The US EPA has set limits for the levels of these compounds in drinking water as well as the as levels of certain pathogens typically found in water. Operators as a result try to use the minimum amount of disinfectant necessary to kill the pathogens while staying below the DBP limits.
Recently, there has been increased attention regarding the formation of bromate during ozone water treatment. The limit for bromate in drinking water is 10 ppb. Bromate formation during ozonation is affecting by the amount of ozone applied, pH, dissolved organic matter, temperature, bromide ion content of the water, and alkalinity. Out of these factors, pH and ozone dose are within the control of the operator. The other factors are function of water quality and not easily changed. The most easily applied rule is to minimize ozone dose while still achieving the disinfection objective.
It is fairly obvious that the more difficult to kill a pathogen is the more ozone would be required. One of the most difficult to kill pathogens is cryptosporidium. It goes to reason that if this compound can be killed in water containing bromide ion while staying below the 10 ppb limit for bromate, that it should be possible to use ozone to kill less difficult organisms at low bromate levels.
A study of 14 large drinking water plants using ozone with bromide ion in the water in 2001, showed that the majority could meet the disinfection objective for cryptosporidium while staying below the 10 ppb limit for bromate without any additional treatment steps in the process other than control of ozone dose and pH.

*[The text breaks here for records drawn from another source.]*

(* ===== verification/TokenStore.v ===== *)
(** * ERC-20 tokens in the database

    Models [dump] and the loading constructor of src/contract/templates/standards/
    erc20.cpp, mintableerc20.cpp and nativewrapper.cpp on the tokens of [ERC20].
    Name, symbol and decimals are plain values: no operation changes them.  The
    members of the test helpers [generate] and [addall] are not stored. *)

From S2P Require Import Prelude CheckedInt ExecutionContext Bytes SafeBase SafeScalars SafeUint SafeMap Conv Abi Tx DB.
From S2P Require Import BaseContract Ownable ERC20.

Record ERC20Contract := mkToken {
  tok_base : BaseContract;
  name_ : list Z;
  symbol_ : list Z;
  decimals_ : Z;
  token : ERC20;
}.
Definition balances_of (c : ERC20Contract) : gmap Address Z := sm_value (balances_ (token c)).
Definition allowed_of (c : ERC20Contract) : gmap Address (gmap Address Z) := sm_value (allowed_ (token c)).

(** The view [key.subspan(0, 20)] and [key.subspan(20)] of a pair of addresses. *)
Definition split20 (k : list Z) : outcome (Address * Address) :=
  if decide (length k < 20)%nat then Throw undefined_behaviour
  else a ← Address_make (take 20 k) ; b ← Address_make (drop 20 k) ; Ret (a, b).
Lemma split20_pair a b : in_range 160 a → in_range 160 b → split20 (address_bytes a ++ address_bytes b) = Ret (a, b).
Proof.
  intros Ha Hb. unfold split20. assert (Hl : ∀ x, length (address_bytes x) = 20%nat) by (intros; apply be_bytes_length).
  rewrite decide_False by (rewrite length_app, !Hl; lia). rewrite (take_app_length' _ _ 20), (drop_app_length' _ _ 20) by done.
  by rewrite !address_bytes_read by done.
Qed.

Section token.
Context {BI : BoostInt} {BB : BoostBits} {WK : Walk}.

(** The entries of the two maps. *)
Definition balance_entries (m : gmap Address Z) : list Entry :=
  map (λ kv, (address_bytes kv.1, uintToBytes kv.2)) (walk m).
Definition allowed_entries (m : gmap Address (gmap Address Z)) : list Entry :=
  flat_map (λ i, map (λ j, (address_bytes i.1 ++ address_bytes j.1, uint256ToBytes j.2)) (walk i.2)) (walk m).

Definition ERC20_dump (c : ERC20Contract) : DBBatch :=
  let b := tok_base c in let p := getDBPrefix b in
  push_all (allowed_entries (allowed_of c)) (getNewPrefix "allowed_" b)
  (push_all (balance_entries (balances_of c)) (getNewPrefix "balances_" b)
  (push_back (string_bytes "totalSupply_") (uint256ToBytes (totalSupply (token c))) p
  (push_back (string_bytes "decimals_") (uint8ToBytes (decimals_ c)) p
  (push_back (string_bytes "symbol_") (symbol_ c) p
  (push_back (string_bytes "name_") (name_ c) p (base_dump b)))))).

(** The loops of the loading constructor. *)
Definition dec_balance (e : Entry) : outcome (Address * (Z → Z)) :=
  v ← fromBigEndian 256 e.2 ; a ← Address_make e.1 ; Ret (a, λ _, v).
Definition dec_allowed (e : Entry) : outcome (Address * (gmap Address Z → gmap Address Z)) :=
  k ← split20 e.1 ; v ← bytesToUint256 e.2 ; Ret (k.1, λ inner, <[k.2 := v]> inner).

Context {R : RocksDB}.

Definition ERC20_load (address : Address) (d : rocks) : outcome ERC20Contract :=
  b ← base_load address d ;
  let p := getDBPrefix b in
  let name := db_get (string_bytes "name_") p d in
  let symbol := db_get (string_bytes "symbol_") p d in
  decimals ← bytesToUint8 (db_get (string_bytes "decimals_") p d) ;
  supply ← bytesToUint256 (db_get (string_bytes "totalSupply_") p d) ;
  balances ← loaded (load_map 0 dec_balance (getBatch (getNewPrefix "balances_" b) [] d)) ;
  allowed ← loaded (load_map ∅ dec_allowed (getBatch (getNewPrefix "allowed_" b) [] d)) ;
  Ret (mkToken b name symbol decimals (mkERC20 (scalar_made supply) balances allowed [])).

(** ** Round trip *)

Definition tok_groups (c : ERC20Contract) : list Group :=
  base_groups (tok_base c) ++
  [field "name_" (name_ c); field "symbol_" (symbol_ c); field "decimals_" (uint8ToBytes (decimals_ c));
   field "totalSupply_" (uint256ToBytes (totalSupply (token c))); ("balances_", balance_entries (balances_of c));
   ("allowed_", allowed_entries (allowed_of c))].

Definition tok_ok (c : ERC20Contract) : Prop :=
  base_ok (tok_base c) ∧ in_range 8 (decimals_ c) ∧ in_range 256 (totalSupply (token c)) ∧
  map_Forall (λ a v, in_range 160 a ∧ in_range 256 v) (balances_of c) ∧
  map_Forall (λ a m, in_range 160 a ∧ map_Forall (λ b v, in_range 160 b ∧ in_range 256 v) m) (allowed_of c).

(** Two tokens that answer alike. *)
Definition tok_same (c c' : ERC20Contract) : Prop :=
  name_ c' = name_ c ∧ symbol_ c' = symbol_ c ∧ decimals_ c' = decimals_ c ∧
  totalSupply (token c') = totalSupply (token c) ∧ (∀ a, balanceOf a (token c') = balanceOf a (token c)) ∧
  (∀ a b, allowance a b (token c') = allowance a b (token c)).

Lemma ERC20_dump_puts c : puts_ (ERC20_dump c) = concat (map (group_entries (getDBPrefix (tok_base c))) (tok_groups c)) ∧
  dels_ (ERC20_dump c) = [].
Proof.
  unfold ERC20_dump, getNewPrefix. rewrite !push_all_group. split; [|done]. cbn [puts_].
  unfold tok_groups. rewrite map_app, concat_app. cbn [map concat]. rewrite app_nil_r, !(assoc_L (++)). done.
Qed.
Lemma ERC20_grouped c : grouped (getDBPrefix (tok_base c)) (tok_groups c) (puts_ (ERC20_dump c)).
Proof. apply grouped_intro; [done|done|apply ERC20_dump_puts]. Qed.
(* ===== verification/OrderBook.v ===== *)
(** * The order book

    Models src/contract/templates/orderbook/orderbook.h and orderbook.cpp: limit and
    market orders for a pair of ERC-20 tokens, kept in two [SafeMultiSet]s by
    price and time.  The tokens are reached through [TokenWorld] and, for
    [transferFrom], [SpenderWorld]; they do not call the book back.  [std::multiset]
    iterators to the first element are written through ([const_cast]), which
    changes the amount of the order where it stands.

    A loop of the source runs on fuel; [bid_loop_enough] and [ask_loop_enough] show
    that the fuel given is enough.  The market bid is the exception: it can spin
    without progress until the gas of its token calls is used up, so its fuel is
    an argument ([market_bid_spins]). *)

From S2P Require Import Prelude CheckedInt SafeBase SafeScalars SafeUint SafeString SafeMultiSet ERC20 DexPair.
From S2P Require Import BaseContract.

(** ** Data *)

Inductive OrderType := MARKET | LIMIT | STOPMARKET | STOPLIMIT.
Inductive OrderSide := BID | ASK.
#[export] Instance OrderType_eq_dec : EqDecision OrderType.
Proof. solve_decision. Defined.

Record Order := mkOrder {
  o_id : Z;
  o_timestamp : Z;
  o_owner : Address;
  o_amount : Z;
  o_price : Z;
  o_type : OrderType;
}.
Definition set_amount (v : Z) (o : Order) : Order :=
  mkOrder (o_id o) (o_timestamp o) (o_owner o) v (o_price o) (o_type o).
#[export] Instance Order_eq_dec : EqDecision Order.
Proof. solve_decision. Defined.

Record StopOrder := mkStopOrder {
  s_id : Z;
  s_timestamp : Z;
  s_owner : Address;
  s_amount : Z;
  s_price : Z;
  s_stopLimit : Z;
  s_side : OrderSide;
  s_type : OrderType;
}.

(** [operator<] and [operator>]: by price, and among equal prices the older first
    in both. *)
Definition order_lt (l r : Order) : bool :=
  (o_price l <? o_price r) || ((o_price l =? o_price r) && (o_timestamp l <? o_timestamp r)).
Definition order_gt (l r : Order) : bool :=
  (o_price r <? o_price l) || ((o_price l =? o_price r) && (o_timestamp l <? o_timestamp r)).
Definition stop_lt (l r : StopOrder) : bool :=
  (s_stopLimit l <? s_stopLimit r) || ((s_stopLimit l =? s_stopLimit r) && (s_timestamp l <? s_timestamp r)).
Definition stop_gt (l r : StopOrder) : bool :=
  (s_stopLimit r <? s_stopLimit l) || ((s_stopLimit l =? s_stopLimit r) && (s_timestamp l <? s_timestamp r)).
Definition orderFromStopOrder (s : StopOrder) (timestamp : Z) : Order :=
  mkOrder (s_id s) timestamp (s_owner s) (s_amount s) (s_price s) (s_type s).

#[export] Instance order_lt_strict : StrictWeak order_lt.
Proof. split; unfold order_lt; intros; lia. Qed.
#[export] Instance order_gt_strict : StrictWeak order_gt.
Proof. split; unfold order_gt; intros; lia. Qed.
#[export] Instance stop_lt_strict : StrictWeak stop_lt.
Proof. split; unfold stop_lt; intros; lia. Qed.

Record OrderBook := mkBook {
  ob_base : BaseContract;
  nextOrderID_ : SafeUint_t;
  addressAssetA_ : SafeAddress;
  tickerAssetA_ : SafeString;
  addressAssetB_ : SafeAddress;
  tickerAssetB_ : SafeString;
  spread_ : SafeUint_t;
  tickSize_ : SafeUint_t;
  lotSize_ : SafeUint_t;
  lastPrice_ : SafeUint_t;
  bids_ : SafeMultiSet Order;
  asks_ : SafeMultiSet Order;
  stops_ : SafeMultiSet StopOrder;
}.
Definition put_nextOrderID v b := mkBook (ob_base b) v (addressAssetA_ b) (tickerAssetA_ b) (addressAssetB_ b) (tickerAssetB_ b) (spread_ b) (tickSize_ b) (lotSize_ b) (lastPrice_ b) (bids_ b) (asks_ b) (stops_ b).
Definition put_spread v b := mkBook (ob_base b) (nextOrderID_ b) (addressAssetA_ b) (tickerAssetA_ b) (addressAssetB_ b) (tickerAssetB_ b) v (tickSize_ b) (lotSize_ b) (lastPrice_ b) (bids_ b) (asks_ b) (stops_ b).
Definition put_lastPrice v b := mkBook (ob_base b) (nextOrderID_ b) (addressAssetA_ b) (tickerAssetA_ b) (addressAssetB_ b) (tickerAssetB_ b) (spread_ b) (tickSize_ b) (lotSize_ b) v (bids_ b) (asks_ b) (stops_ b).
Definition put_bids v b := mkBook (ob_base b) (nextOrderID_ b) (addressAssetA_ b) (tickerAssetA_ b) (addressAssetB_ b) (tickerAssetB_ b) (spread_ b) (tickSize_ b) (lotSize_ b) (lastPrice_ b) v (asks_ b) (stops_ b).
Definition put_asks v b := mkBook (ob_base b) (nextOrderID_ b) (addressAssetA_ b) (tickerAssetA_ b) (addressAssetB_ b) (tickerAssetB_ b) (spread_ b) (tickSize_ b) (lotSize_ b) (lastPrice_ b) (bids_ b) v (stops_ b).

(** [ERC20::transferFrom] of the contract at an address, called by [caller]. *)
Class SpenderWorld (T : Type) := {
  call_transferFrom : ∀ token caller from to : Address, Z → M T bool;
}.

(** The call: the book and the other contracts; who calls, and the block's time. *)
Record BookCall (T : Type) := mkBookCall { book : OrderBook; bworld : T }.
Arguments mkBookCall {T}.
Arguments book {T}.
Arguments bworld {T}.
Record CallInfo := mkCallInfo { ci_caller : Address; ci_timestamp : Z }.

(** [Utils::exp10<uint256_t>(exponent)]: a checked power; from 10^78 on it overflows. *)
Definition exp10 {BI : BoostInt} (exponent : Z) : outcome Z :=
  if exponent =? 0 then Ret 1 else if exponent <? 78 then mk_unsigned 256 (10 ^ exponent) else Throw boost_error.

Definition made_string (t : list Ascii.ascii) : SafeString := mkSafeString (mkSafeBase true false true) t None.

(** [decB - 4] is an [int] that becomes a [uint64_t]. *)
Definition OrderBook_new {BI : BoostInt} (addA : Address) (tickerA : list Ascii.ascii) (decA : Z)
    (addB : Address) (tickerB : list Ascii.ascii) (decB : Z) (base : BaseContract) : outcome OrderBook :=
  tick ← exp10 (wrap 64 (decB - 4));
  lot ← exp10 (wrap 64 (decA - 4));
  Ret (mkBook base (fresh_var 0) (fresh_var addA) (made_string tickerA) (fresh_var addB) (made_string tickerB)
    (fresh_var 0) (fresh_var tick) (fresh_var lot) (fresh_var 0) (fresh_var []) (fresh_var []) (fresh_var [])).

In cases where bromate formation will occur during ozonation, it is possible to control the levels below the 10 ppb target by the addition of chlorine or ammonia to the water. The presence of these compounds, often used in drinking water treatment prevents bromate formation in the presence of ozone. As a result, very few municipal WTP or bottled water producers should have issues with bromate formation during ozonation with proper control techniques.